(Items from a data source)

┏━━

(** Copying an object keeps its class, attributes and changed names, and
    loses the original values: the copy reports the current value of every
    attribute as its original value, and an object with a recorded original
    value is not equal to its own deep copy. *)
Theorem deepcopy_forgets_originals c f ch og :
  is_list_class registry c = false -> in_order registry c f = f ->
  NoDup f.*1 -> (forall kv, kv ∈ f -> scalar kv.2 = true) ->
  deepcopy registry (PObj c f ch og) = PObj c f ch [] /\
  (og <> [] -> py_eq (PObj c f ch og) (deepcopy registry (PObj c f ch og)) = false) /\
  (forall n v, aget n f = Some v -> in_FIELDS registry c n = true ->
     obj_get_original_value registry (deepcopy registry (PObj c f ch og)) n = Ok v).
Proof.
  intros Hl Hord Hnd Hs.
  assert (Hd : deepcopy registry (PObj c f ch og) = PObj c f ch []).
  { cbn [deepcopy].
    assert (Hm : map (fun kv : string * pyval => (kv.1, deepcopy registry kv.2)) f = f).
    { clear Hord Hnd. induction f as [|[k v] f IH]; [done|]. cbn.
      rewrite deepcopy_scalar, IH; [done|set_solver|]. apply (Hs (k, v)). set_solver. }
    rewrite Hm, Hord. unfold fresh_originals. rewrite Hl.
    by destruct (aget "objects" f) as [[| | | |[]| |]|]. }
  rewrite Hd. split_and!; [done| |].
  - intros Hog. cbn [py_eq]. rewrite String.eqb_refl. cbn [andb].
    destruct og; [done|]. cbn. by rewrite !andb_false_r.
  - intros n v Hv HF. cbn. by rewrite Hv, HF.
Qed.
End Copies.

(** ** Serialisation round trip *)
Section RoundTrip.
Variable registry : string -> option klass.
Variable parse_strtime : pyval -> R pyval.
Notation from_primitive := (from_primitive registry parse_strtime).
Notation to_primitive := (to_primitive registry).
Notation canonical := (canonical registry).

(** What [to_primitive] writes for one attribute. *)
Definition sub_primitive (c k : string) (w : pyval) : pyval :=
  match w with
  | PObj _ _ _ _ => to_primitive w
  | PList l => if is_list_class registry c && String.eqb k "objects"
               then PList (map to_primitive l) else w
  | _ => w
  end.

Lemma aget_map {A B} (g : string -> A -> B) n (f : list (string * A)) :
  aget n (map (fun kv => (kv.1, g kv.1 kv.2)) f) = g n <$> aget n f.
Proof.
  induction f as [|[k v] f IH]; [done|]. cbn.
  destruct (String.eqb_spec n k) as [->|]; [done|apply IH].
Qed.

Lemma in_order_map {A B} (g : string -> A -> B) c (f : list (string * A)) :
  in_order registry c (map (fun kv => (kv.1, g kv.1 kv.2)) f) =
  map (fun kv => (kv.1, g kv.1 kv.2)) (in_order registry c f).
Proof.
  unfold in_order. induction (fields_of registry c).*1 as [|n l IH]; [done|]. cbn.
  rewrite aget_map. destruct (aget n f); cbn; by rewrite IH.
Qed.

Lemma to_primitive_obj c f ch og :
  in_order registry c f = f ->
  to_primitive (PObj c f ch og) =
  PDict [ (prim_name, PStr c);
          (prim_data, PDict (map (fun kv => (kv.1, sub_primitive c kv.1 kv.2)) f));
          (prim_changes, PList (map PStr (sort_names ch)));
          (prim_originals, PDict og) ].
Proof.
  intros Hf. cbn [Objects.to_primitive].
  change (fun kv : string * pyval => (kv.1, _)) with
    (fun kv : string * pyval => (kv.1, sub_primitive c kv.1 kv.2)).
  rewrite (in_order_map (sub_primitive c)), Hf. done.
Qed.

┗━━

> **EXERCISE DETAILS**
Restate the entries. Match them exactly.

> **TASK SOLUTION**
(** Copying an object keeps its class, attributes and changed names, and
    loses the original values: the copy reports the current value of every
    attribute as its original value, and an object with a recorded original
    value is not equal to its own deep copy. *)
Theorem deepcopy_forgets_originals c f ch og :
  is_list_class registry c = false -> in_order registry c f = f ->
  NoDup f.*1 -> (forall kv, kv ∈ f -> scalar kv.2 = true) ->
  deepcopy registry (PObj c f ch og) = PObj c f ch [] /\
  (og <> [] -> py_eq (PObj c f ch og) (deepcopy registry (PObj c f ch og)) = false) /\
  (forall n v, aget n f = Some v -> in_FIELDS registry c n = true ->
     obj_get_original_value registry (deepcopy registry (PObj c f ch og)) n = Ok v).
Proof.
  intros Hl Hord Hnd Hs.
  assert (Hd : deepcopy registry (PObj c f ch og) = PObj c f ch []).
  { cbn [deepcopy].
    assert (Hm : map (fun kv : string * pyval => (kv.1, deepcopy registry kv.2)) f = f).
    { clear Hord Hnd. induction f as [|[k v] f IH]; [done|]. cbn.
      rewrite deepcopy_scalar, IH; [done|set_solver|]. apply (Hs (k, v)). set_solver. }
    rewrite Hm, Hord. unfold fresh_originals. rewrite Hl.
    by destruct (aget "objects" f) as [[| | | |[]| |]|]. }
  rewrite Hd. split_and!; [done| |].
  - intros Hog. cbn [py_eq]. rewrite String.eqb_refl. cbn [andb].
    destruct og; [done|]. cbn. by rewrite !andb_false_r.
  - intros n v Hv HF. cbn. by rewrite Hv, HF.
Qed.
End Copies.

(** ** Serialisation round trip *)
Section RoundTrip.
Variable registry : string -> option klass.
Variable parse_strtime : pyval -> R pyval.
Notation from_primitive := (from_primitive registry parse_strtime).
Notation to_primitive := (to_primitive registry).
Notation canonical := (canonical registry).

(** What [to_primitive] writes for one attribute. *)
Definition sub_primitive (c k : string) (w : pyval) : pyval :=
  match w with
  | PObj _ _ _ _ => to_primitive w
  | PList l => if is_list_class registry c && String.eqb k "objects"
               then PList (map to_primitive l) else w
  | _ => w
  end.

Lemma aget_map {A B} (g : string -> A -> B) n (f : list (string * A)) :
  aget n (map (fun kv => (kv.1, g kv.1 kv.2)) f) = g n <$> aget n f.
Proof.
  induction f as [|[k v] f IH]; [done|]. cbn.
  destruct (String.eqb_spec n k) as [->|]; [done|apply IH].
Qed.

Lemma in_order_map {A B} (g : string -> A -> B) c (f : list (string * A)) :
  in_order registry c (map (fun kv => (kv.1, g kv.1 kv.2)) f) =
  map (fun kv => (kv.1, g kv.1 kv.2)) (in_order registry c f).
Proof.
  unfold in_order. induction (fields_of registry c).*1 as [|n l IH]; [done|]. cbn.
  rewrite aget_map. destruct (aget n f); cbn; by rewrite IH.
Qed.

Lemma to_primitive_obj c f ch og :
  in_order registry c f = f ->
  to_primitive (PObj c f ch og) =
  PDict [ (prim_name, PStr c);
          (prim_data, PDict (map (fun kv => (kv.1, sub_primitive c kv.1 kv.2)) f));
          (prim_changes, PList (map PStr (sort_names ch)));
          (prim_originals, PDict og) ].
Proof.
  intros Hf. cbn [Objects.to_primitive].
  change (fun kv : string * pyval => (kv.1, _)) with
    (fun kv : string * pyval => (kv.1, sub_primitive c kv.1 kv.2)).
  rewrite (in_order_map (sub_primitive c)), Hf. done.
Qed.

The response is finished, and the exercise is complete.